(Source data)
········

(* ===== verification/ExplorerFacts.v ===== *)
(** * Facts about the index of the explorer

    Each dictionary of a view is one fold over the transactions of the chain in
    their order; from the folds, what the dictionaries hold when identifiers are
    distinct, and what an address's history adds up to. *)

From S2P Require Import Prelude Bytes Sha256 Json Crypto Transaction Utxo TxValidation.
From S2P Require Import Processing Batch Block Consensus ChainState ChainFacts.
From S2P Require Import Blockchain Codec Effects NodeState Node Services Explorer.
#[local] Open Scope Z_scope.

(** * Balances from the transactions of a chain

    In a valid chain every transaction is valid against all the outputs the
    chain creates, and the balance of an address is what the outputs of the
    transactions give it less what their inputs take from it. *)

(** ** Balances of sets of outputs *)

(** What the output at [k] in [u] is worth to [a]. *)
Definition owned (u : UTXOSet) (a : string) (k : Outpoint) : Z :=
  match u !! k with
  | Some o => if decide (recipient_address o = a) then amount o else 0
  | None => 0
  end.

(** What an output gives to [a]. *)
Definition given (a : string) (o : TxOutput) : Z := if decide (recipient_address o = a) then amount o else 0.

Lemma sumZ_given a l : sumZ_with (given a) l = sumZ_with amount (filter (λ o, recipient_address o = a) l).
Proof.
  induction l as [|o l IH]; [done|]. cbn [sumZ_with]. rewrite IH, filter_cons. unfold given at 1.
  case_decide; cbn [sumZ_with]; lia.
Qed.

Lemma get_balance_delete (u : UTXOSet) k a : get_balance (delete k u) a = get_balance u a - owned u a k.
Proof.
  unfold owned. destruct (u !! k) as [o|] eqn:Hk; [|rewrite delete_id by done; lia].
  rewrite <- (insert_delete_id u k o Hk) at 2. rewrite get_balance_insert by apply lookup_delete_eq.
  destruct (decide (recipient_address o = a)); lia.
Qed.

Lemma get_balance_delete_all (u : UTXOSet) a ks :
  NoDup ks → get_balance (foldr delete u ks) a = get_balance u a - sumZ_with (owned u a) ks.
Proof.
  induction ks as [|k ks IH]; cbn [foldr sumZ_with]; intros Hnd; [lia|].
  apply NoDup_cons in Hnd as [Hk Hnd]. rewrite get_balance_delete, IH by done.
  assert (owned (foldr delete u ks) a k = owned u a k) as ->; [|lia].
  unfold owned. by rewrite lookup_foldr_delete_not_elem_of.
Qed.

Lemma get_balance_union (u v : UTXOSet) a : u ##ₘ v → get_balance (u ∪ v) a = get_balance u a + get_balance v a.
Proof.
  induction u as [|k o u Hk IH] using map_ind; intros Hd.
  - rewrite map_empty_union. done.
  - apply map_disjoint_insert_l in Hd as [Hv Hd].
    rewrite <- insert_union_l, !get_balance_insert, IH by (auto; by apply lookup_union_None). lia.
Qed.

Lemma get_balance_items a (l : list (Outpoint * TxOutput)) :
  NoDup l.*1 → get_balance (list_to_map l) a = sumZ_with (given a) l.*2.
Proof.
  induction l as [|[k o] l IH]; intros Hnd; [done|]. cbn in Hnd. apply NoDup_cons in Hnd as [Hk Hnd].
  cbn [list_to_map fmap list_fmap sumZ_with snd foldr].
  change (list_to_map ((k, o) :: l)) with (<[k := o]> (list_to_map (M := UTXOSet) l)).
  rewrite get_balance_insert by by apply not_elem_of_list_to_map_1. by rewrite <- IH.
Qed.

Lemma output_items_snd tx : (output_items tx).*2 = outputs tx.
Proof.
  unfold output_items. generalize (txid tx). intros t.
  assert (∀ (f : nat → Outpoint) (l : list TxOutput), (imap (λ i o, (f i, o)) l).*2 = l) as H; [|apply H].
  intros f l. revert f. induction l as [|o l IH]; intros f; [done|]. cbn. f_equal. apply (IH (f ∘ S)).
Qed.

Lemma get_balance_created tx a : get_balance (created_by tx) a = sumZ_with (given a) (outputs tx).
Proof.
  unfold created_by. by rewrite get_balance_items, output_items_snd by apply output_items_keys_NoDup.
Qed.

Lemma created_disjoint tx txs : txid tx ∉ (txid <$> txs) → created_by tx ##ₘ creates txs.
Proof.
  intros Hn. apply map_disjoint_spec. intros k o o' Hc (t & Ht & Hc')%creates_Some. apply Hn.
  rewrite <- (created_by_txid tx k), (created_by_txid t k) by eauto. by apply list_elem_of_fmap_2.
Qed.

Lemma get_balance_creates txs a :
  NoDup (txid <$> txs) → get_balance (creates txs) a = sumZ_with (λ tx, sumZ_with (given a) (outputs tx)) txs.
Proof.
  induction txs as [|tx txs IH]; intros Hnd; [done|]. cbn in Hnd. apply NoDup_cons in Hnd as [Hn Hnd].
  cbn [creates sumZ_with]. by rewrite get_balance_union, get_balance_created, IH by (auto using created_disjoint).
Qed.

Section chain.
Context {E : EcdsaLib}.

(** ** The balance in a chain *)

Lemma sumZ_with_bind {A B} (f : B → Z) (g : A → list B) l :
  sumZ_with f (l ≫= g) = sumZ_with (λ x, sumZ_with f (g x)) l.
Proof. induction l as [|x l IH]; [done|]. cbn [mbind list_bind sumZ_with]. by rewrite sumZ_with_app, <- IH. Qed.

(** What is given, less what is taken. *)
Lemma ledger_balance blocks st a :
  ledger_inv blocks st →
  get_balance (utxo_set st) a =
    sumZ_with (λ tx, sumZ_with (given a) (outputs tx)
                     - sumZ_with (owned (creates (chain_txs blocks)) a) (spent_outpoints tx)) (chain_txs blocks).
Proof.
  intros [_ _ Hnd Hsp _ Hl]. set (txs := chain_txs blocks) in *.
  assert (utxo_set st = foldr delete (creates txs) (txs ≫= spent_outpoints)) as ->.
  { apply map_eq. intros k. rewrite Hl. case_decide as Hk.
    - by rewrite lookup_foldr_delete.
    - by rewrite lookup_foldr_delete_not_elem_of. }
  rewrite get_balance_delete_all, get_balance_creates, sumZ_with_bind by done.
  generalize (creates txs). clear Hl Hnd Hsp. intros u. clearbody txs.
  induction txs as [|tx txs IH]; [done|]. cbn [sumZ_with]. lia.
Qed.

(** ** Validity in a chain *)

(** The outputs an extension of the chain sees at an outpoint that was
    already there. *)
Lemma creates_extend txs txs' k o :
  creates txs !! k = Some o → creates (txs ++ txs') !! k = Some o.
Proof. intros Hk. rewrite creates_app. by apply lookup_union_Some_l. Qed.

Lemma chain_valid_tx now blocks st :
  chain now blocks st → ∀ tx, tx ∈ chain_txs blocks →
  (inputs tx = [] ∧ tx_version tx = 1) ∨ ∃ fee, valid_tx (creates (chain_txs blocks)) tx fee.
Proof.
  induction 1 as [g Hg Hgen|bs previous b st reward fees st' Hc IH Hh He _]; intros tx Htx.
  { unfold chain_txs in Htx. cbn in Htx. rewrite app_nil_r, (genesis_no_transactions g Hgen) in Htx.
    by apply elem_of_nil in Htx. }
  pose proof (chain_ledger _ _ _ Hc) as Hinv. pose proof (ledger_inv_snoc _ _ _ _ _ _ Hinv He) as Hinv'.
  pose proof (ledger_txids _ _ Hinv') as Hnd. set (old := chain_txs (bs ++ [previous])) in *.
  rewrite (chain_txs_snoc (bs ++ [previous])) in *. fold old in Hnd, Htx |- *.
  apply elem_of_app in Htx as [Htx|Htx].
  - destruct (IH tx Htx) as [?|[fee Hv]]; [by left|right]. exists fee. eapply valid_tx_frame; [|done].
    intros k Hk. destruct (valid_tx_spends _ _ _ _ Hv Hk) as [o Ho]. rewrite Ho. by apply creates_extend.
  - destruct He as [cb regular address u s Htxs Hrun Hs _ _ _ Hcb _]. rewrite Htxs in *.
    apply elem_of_cons in Htx as [->|Htx]; [left; by rewrite Hcb|right].
    assert (batch_ok (utxo_set st) (seen_txids st) regular) as Hok by (apply run_batch_ok; [apply Hinv|eauto]).
    destruct (batch_valid _ _ _ Hok tx Htx) as [fee Hv]. exists fee. eapply valid_tx_frame; [|done].
    intros k Hk. destruct (valid_tx_spends _ _ _ _ Hv Hk) as [o Ho]. rewrite Ho.
    apply lookup_union_Some_raw in Ho as [Ho|[_ Ho]].
    + apply creates_extend. rewrite (ledger_lookup _ _ Hinv) in Ho. by case_decide.
    + apply creates_Some in Ho as (t & Ht & Ho). apply (creates_lookup _ t); [done| |done].
      apply elem_of_app. right. by apply elem_of_cons; right.
Qed.
End chain.

(** ** Folds *)

Lemma foldl_proj {A B C} (g : A → B) (f : A → C → A) (f' : B → C → B) l : ∀ a,
  (∀ a c, g (f a c) = f' (g a) c) → g (foldl f a l) = foldl f' (g a) l.
Proof. induction l as [|c l IH]; intros a Hg; [done|]. cbn. by rewrite IH, Hg. Qed.

Lemma foldl_bind {A B C} (f : C → B → C) (g : A → list B) l : ∀ c,
  foldl f c (l ≫= g) = foldl (λ c x, foldl f c (g x)) c l.
Proof. induction l as [|x l IH]; intros c; [done|]. cbn [mbind list_bind foldl]. by rewrite foldl_app, <- IH. Qed.

Lemma foldl_map {A B C} (f : C → B → C) (g : A → B) l : ∀ c, foldl f c (g <$> l) = foldl (λ c x, f c (g x)) c l.
Proof. induction l as [|x l IH]; intros c; [done|]. apply IH. Qed.

Section inserts.
Context {K V X : Type} `{Countable K} (key : X → K) (val : X → V).
Implicit Types (l : list X) (m : gmap K V).

Definition inserts m l : gmap K V := foldl (λ m x, <[key x := val x]> m) m l.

········

> [WORK ITEM]:
Set down verbatim only the lines between the start of the data above and the line with "In a valid chain", both boundaries included.

> [RESPONSE TO THE TASK]:
(* ===== verification/ExplorerFacts.v ===== *)
(** * Facts about the index of the explorer

    Each dictionary of a view is one fold over the transactions of the chain in
    their order; from the folds, what the dictionaries hold when identifiers are
    distinct, and what an address's history adds up to. *)

From S2P Require Import Prelude Bytes Sha256 Json Crypto Transaction Utxo TxValidation.
From S2P Require Import Processing Batch Block Consensus ChainState ChainFacts.
From S2P Require Import Blockchain Codec Effects NodeState Node Services Explorer.
#[local] Open Scope Z_scope.

(** * Balances from the transactions of a chain

    In a valid chain every transaction is valid against all the outputs the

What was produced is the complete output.